- _Exercise prompt_: Every line of the entries below from the one containing "(** * Session bootstrap" to the one containing "role_quick [quick] true", both ends included, must be written out exactly. No other line belongs in the answer.

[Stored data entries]

(* ===== verification/Bootstrap.v ===== *)
(** * Session bootstrap

    [packages/runtime/src/session/session-manager.ts], [session-bootstrap-log.ts];
    [packages/providers/src/resolution]; [recordHookDecision] of
    [packages/runtime/src/workflow/workflow-audit-service.ts].

    The providers and models that are configured come from configuration files
    and a remote catalog: they are the class [ProviderListings]. *)

From S2P Require Import Prelude Json Domain Store Repos Stages SessionAdmin Bridge Planner Extensions.
From Stdlib Require Import Ascii String.
From stdpp Require Import prelude list strings gmap.
Set Default Proof Using "Type".
Set Warnings "-clear-no-such-hyp".

(** ** Resolving the model of an agent *)

Definition DEFAULT_AGENT_REGISTRY : list AgentRegistryEntry := [
  mkAgent "build" "Build" role_implementer [delivery; migration] false (Some "openai") (Some "gpt-5-codex") (Some "default");
  mkAgent "plan" "Plan" role_architect [quick; delivery; migration] false (Some "openai") (Some "gpt-5") (Some "high-reasoning");
  mkAgent "general" "General" role_quick [quick] false (Some "openai") (Some "gpt-5") (Some "default");
  mkAgent "quick" "Quick" role_quick [quick] false (Some "openai") (Some "gpt-5") (Some "default");
  mkAgent "quick-agent" "Quick Agent" role_quick [quick] true (Some "openai") (Some "gpt-5") (Some "default");
  mkAgent "coordinator" "Coordinator" role_coordinator [delivery; migration] true (Some "openai") (Some "gpt-5") (Some "default");
  mkAgent "analyst" "Analyst" role_analyst [delivery; migration] true (Some "anthropic") (Some "claude-opus-4-5") (Some "high-reasoning");
  mkAgent "architect" "Architect" role_architect [delivery; migration] true (Some "anthropic") (Some "claude-opus-4-5") (Some "high-reasoning");
  mkAgent "implementer" "Implementer" role_implementer [delivery; migration] true (Some "openai") (Some "gpt-5-codex") (Some "default");
  mkAgent "reviewer" "Reviewer" role_reviewer [delivery; migration] true (Some "openai") (Some "gpt-5") (Some "tool-use-optimized");
  mkAgent "tester" "Tester" role_tester [delivery; migration] true (Some "openai") (Some "gpt-5") (Some "default")
].

(** Ids with their availability: [listProvidersAsync] and, for a provider,
    [listModelsAsync]. *)
Class ProviderListings : Type := {
  listProvidersAsync : list (string * bool);
  listModelsAsync : string → list (string * bool);
}.

(** Every model is offered in the same variants; an entry carries no
    [available] member, which counts as available. *)
Definition listVariantsAsync (provider model : string) : list string :=
  ["default"; "high-reasoning"; "tool-use-optimized"].

Record AgentModelAssignment : Type := mkAssignment {
  as_agentId : string;
  as_model : ResolvedModelSelection;
  as_updatedAt : string;
}.

(** [assignments.find(...)] over the rows of the table. *)
Definition findByAgentId (agentId : string) (assignments : list AgentModelAssignment) :
    option AgentModelAssignment :=
  head (filter (λ a, as_agentId a = agentId) assignments).

Section resolve.
Context `{ProviderListings}.
Context {W : Type}.

(** [xs.find((entry) => entry.id === id && entry.available)]. *)
Definition offered (id : string) (listing : list (string * bool)) : bool :=
  existsb (λ x, String.eqb x.1 id && x.2) listing.

Definition validateResolvedModel (agentId : string) (m : ResolvedModelSelection) : M W () :=
  if negb (offered (providerId m) listProvidersAsync)
  then throw ("Provider '" +:+ providerId m +:+ "' is not enabled for agent '" +:+ agentId +:+ "'.")
  else if negb (offered (modelId m) (listModelsAsync (providerId m)))
  then throw ("Model '" +:+ modelId m +:+ "' is not available for provider '" +:+ providerId m +:+
              "' and agent '" +:+ agentId +:+ "'.")
  else if negb (array_includes (listVariantsAsync (providerId m) (modelId m)) (variantId m))
  then throw ("Variant '" +:+ variantId m +:+ "' is not available for model '" +:+ modelId m +:+
              "' and agent '" +:+ agentId +:+ "'.")
  else mret ().

(** A default that is left out or empty counts as missing. *)
Definition given (o : option string) : option string :=
  match o with Some s => if isEmpty s then None else Some s | None => None end.

Definition resolveFallbackModel (agentId : string) (fallbackAgent : option AgentRegistryEntry) :
    M W ResolvedModelSelection :=
  let agent := match fallbackAgent with
               | Some a => Some a
               | None => head (filter (λ e, ag_agentId e = agentId) DEFAULT_AGENT_REGISTRY)
               end in
  match agent ≫= given ∘ ag_defaultProvider, agent ≫= given ∘ ag_defaultModel,
        agent ≫= given ∘ ag_defaultVariant with
  | Some provider, Some model, Some variant =>
    if negb (offered provider listProvidersAsync)
    then throw ("Default provider '" +:+ provider +:+ "' is not enabled for agent '" +:+ agentId +:+ "'.")
    else if negb (offered model (listModelsAsync provider))
    then throw ("Default model '" +:+ model +:+ "' is not available for agent '" +:+ agentId +:+ "'.")
    else if negb (array_includes (listVariantsAsync provider model) variant)
    then throw ("Default variant '" +:+ variant +:+ "' is not available for agent '" +:+ agentId +:+ "'.")
    else mret (mkModel provider model variant)
  | _, _, _ => throw ("No default model fallback is configured for agent '" +:+ agentId +:+ "'.")
  end.

Definition resolveAgentModel (agentId : string) (assignment : option AgentModelAssignment)
    (fallbackAgent : option AgentRegistryEntry) : M W ResolvedModelSelection :=
  match assignment with
  | Some a => _ ← validateResolvedModel agentId (as_model a); mret (as_model a)
  | None => resolveFallbackModel agentId fallbackAgent
  end.
End resolve.

(** ** The bootstrap log *)

Section bootstrap.
Context `{Env}.

(** The result of [writeHookDecision] is not looked at. *)
Definition recordHookDecision (envelope : ExecutionEnvelopeState) (hookName : string)
    (decision : HookDecision) (reason : string) (payloadIn payloadOut : json) (durationMs : option nat) :
    M World () :=
  id ← createId "hook-log";
  timestamp ← nowIso;
  _ ← writeHookDecision (env_sessionId envelope) (env_id envelope) hookName decision reason
        payloadIn payloadOut durationMs (Some id) (Some timestamp);
  mret ().

Definition semantic_mode_name (m : SemanticMode) : string :=
  match m with always => "always" | auto => "auto" | off => "off" end.

Definition enforcement_name (l : ToolEnforcementLevel) : string :=
  match l with very_hard => "very-hard" end.

Definition model_json (m : ResolvedModelSelection) : json :=
  JObj [("providerId", JStr (providerId m)); ("modelId", JStr (modelId m));
        ("variantId", JStr (variantId m))].

Definition lane_role_json (e : ExecutionEnvelopeState) : json :=
  JObj [("lane", JStr (lane_name (env_lane e))); ("role", JStr (role_name (env_role e)))].

Definition session_state_json (s : SessionState) : json :=
  JObj [("lane", JStr (lane_name (lane s))); ("laneLocked", JBool true);
        ("currentStage", JStr (stage_name (currentStage s)));
        ("semanticMode", JStr (semantic_mode_name (semanticMode s)));
        ("toolEnforcementLevel", JStr (enforcement_name (toolEnforcementLevel s)));
        ("activeWorkItemIds", JArr (JStr <$> activeWorkItemIds s))].

(** [activeMcps.reduce((acc, mcp) => { acc[mcp] = "allow"; ... }, {})]. *)
Definition allow_all (mcps : list string) : json :=
  JObj (foldl (λ acc mcp, set_member mcp (JStr "allow") acc) [] mcps).

Definition mcp_routing_json (e : ExecutionEnvelopeState) : json :=
  JObj [("mcps", JArr (JStr <$> env_activeMcps e)); ("blocked", JArr []); ("warnings", JArr []);
        ("decisions", allow_all (env_activeMcps e)); ("reasons", JObj []); ("rejected", JObj [])].

Definition recordSessionBootstrap (session : SessionState) (envelope : ExecutionEnvelopeState) :
    M World () :=
  _ ← recordHookDecision envelope "session_state" hd_modify
        "Session bootstrap persisted lane, stage, semantic mode, and work-item state."
        (JObj [("sessionId", JStr (sessionId session))]) (session_state_json session) None;
  _ ← recordHookDecision envelope "model_override" hd_modify
        "Resolved model selection was attached to the execution envelope during bootstrap."
        (JObj [("agentId", JStr (env_agentId envelope)); ("role", JStr (role_name (env_role envelope)));
               ("lane", JStr (lane_name (env_lane envelope)))])
        (model_json (env_resolvedModel envelope)) None;
  _ ← recordHookDecision envelope "skill_activation" hd_modify
        "Bootstrap attached active skills to the execution envelope."
        (lane_role_json envelope) (JObj [("skills", JArr (JStr <$> env_activeSkills envelope))]) None;
  recordHookDecision envelope "mcp_routing" hd_modify
    "Bootstrap attached active MCP routing to the execution envelope."
    (lane_role_json envelope) (mcp_routing_json envelope) None.

(** ** [SessionManager.createSession] *)

Definition stamped (id at_ : string) (e : ExecutionEnvelopeState) : ExecutionEnvelopeState :=
  {| env_id := id; env_sessionId := env_sessionId e; env_lane := env_lane e; env_role := env_role e;
     env_agentId := env_agentId e; env_stage := env_stage e; env_workItemId := env_workItemId e;
     env_resolvedModel := env_resolvedModel e; env_activeSkills := env_activeSkills e;
     env_activeMcps := env_activeMcps e; env_requiredTools := env_requiredTools e;
     env_semanticMode := env_semanticMode e; env_createdAt := at_ |}.

Context `{ProviderListings}.
Variable locale_le : string → string → bool.

(** The returned [runtimeAuthority] repeats an option and is left out. *)
Definition createSession (root : string) (assignments : list AgentModelAssignment) (l : WorkflowLane)
    (agent : AgentRegistryEntry) : M World (SessionState * ExecutionEnvelopeState) :=
  session ← createLaneLockedSession root l;
  let assignment := findByAgentId (ag_agentId agent) assignments in
  resolvedModel ← resolveAgentModel (ag_agentId agent) assignment (Some agent);
  built ← buildExecutionEnvelope locale_le session agent resolvedModel;
  id ← createId "env";
  at_ ← nowIso;
  let envelope := stamped id at_ built in
  let workflow := createWorkflowState session in
  _ ← SessionsRepo.save session;
  _ ← WorkflowStateRepo.save (sessionId session) workflow;
  _ ← ExecutionEnvelopesRepo.save envelope;
  _ ← recordSessionBootstrap session envelope;
  _ ← SessionStore.write (mkPersisted session workflow [envelope]);
  _ ← writeWorkflowCompatibilityMirror session workflow envelope;
  mret (session, envelope).
End bootstrap.

(** ** Resolution *)

(** The selection an agent asks for: its assignment, or else its defaults. *)
Definition wanted_model (agent : AgentRegistryEntry) (assignment : option AgentModelAssignment) :
    option ResolvedModelSelection :=
  match assignment with
  | Some a => Some (as_model a)
  | None => match given (ag_defaultProvider agent), given (ag_defaultModel agent),
                  given (ag_defaultVariant agent) with
            | Some p, Some m, Some v => Some (mkModel p m v)
            | _, _, _ => None
            end
  end.

Definition model_offered `{ProviderListings} (m : ResolvedModelSelection) : bool :=
  offered (providerId m) listProvidersAsync && offered (modelId m) (listModelsAsync (providerId m))
  && array_includes (listVariantsAsync (providerId m) (modelId m)) (variantId m).

(** Resolution returns what is asked for if it is offered and throws otherwise;
    it never puts another model in its place. *)
Lemma resolve_exact `{ProviderListings} {W} agentId assignment agent (w : W) :
  match wanted_model agent assignment with
  | Some m => if model_offered m
              then resolveAgentModel agentId assignment (Some agent) w = (Ret m, w)
              else ∃ e, resolveAgentModel agentId assignment (Some agent) w = (Throw e, w)
  | None => ∃ e, resolveAgentModel agentId assignment (Some agent) w = (Throw e, w)
  end.
Proof.
  unfold wanted_model, resolveAgentModel, resolveFallbackModel, validateResolvedModel, model_offered, throw.
  unfold mbind, M_bind, mret, M_ret.
  destruct assignment as [[aid [p m v] t]|].
  - simpl. destruct (offered p _); simpl; [|eauto]. destruct (offered m _); simpl; [|eauto].
    destruct (array_includes _ v); simpl; eauto.
  - simpl. destruct (given (ag_defaultProvider agent)) as [p|]; simpl; [|eauto].
    destruct (given (ag_defaultModel agent)) as [m|]; simpl; [|eauto].
    destruct (given (ag_defaultVariant agent)) as [v|]; simpl; [|eauto].
    destruct (offered p _); simpl; [|eauto]. destruct (offered m _); simpl; [|eauto].
    destruct (array_includes _ v); simpl; eauto.
Qed.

- _Result of the exercise_:
(** * Session bootstrap

    [packages/runtime/src/session/session-manager.ts], [session-bootstrap-log.ts];
    [packages/providers/src/resolution]; [recordHookDecision] of
    [packages/runtime/src/workflow/workflow-audit-service.ts].

    The providers and models that are configured come from configuration files
    and a remote catalog: they are the class [ProviderListings]. *)

From S2P Require Import Prelude Json Domain Store Repos Stages SessionAdmin Bridge Planner Extensions.
From Stdlib Require Import Ascii String.
From stdpp Require Import prelude list strings gmap.
Set Default Proof Using "Type".
Set Warnings "-clear-no-such-hyp".

(** ** Resolving the model of an agent *)

Definition DEFAULT_AGENT_REGISTRY : list AgentRegistryEntry := [
  mkAgent "build" "Build" role_implementer [delivery; migration] false (Some "openai") (Some "gpt-5-codex") (Some "default");
  mkAgent "plan" "Plan" role_architect [quick; delivery; migration] false (Some "openai") (Some "gpt-5") (Some "high-reasoning");
  mkAgent "general" "General" role_quick [quick] false (Some "openai") (Some "gpt-5") (Some "default");
  mkAgent "quick" "Quick" role_quick [quick] false (Some "openai") (Some "gpt-5") (Some "default");
  mkAgent "quick-agent" "Quick Agent" role_quick [quick] true (Some "openai") (Some "gpt-5") (Some "default");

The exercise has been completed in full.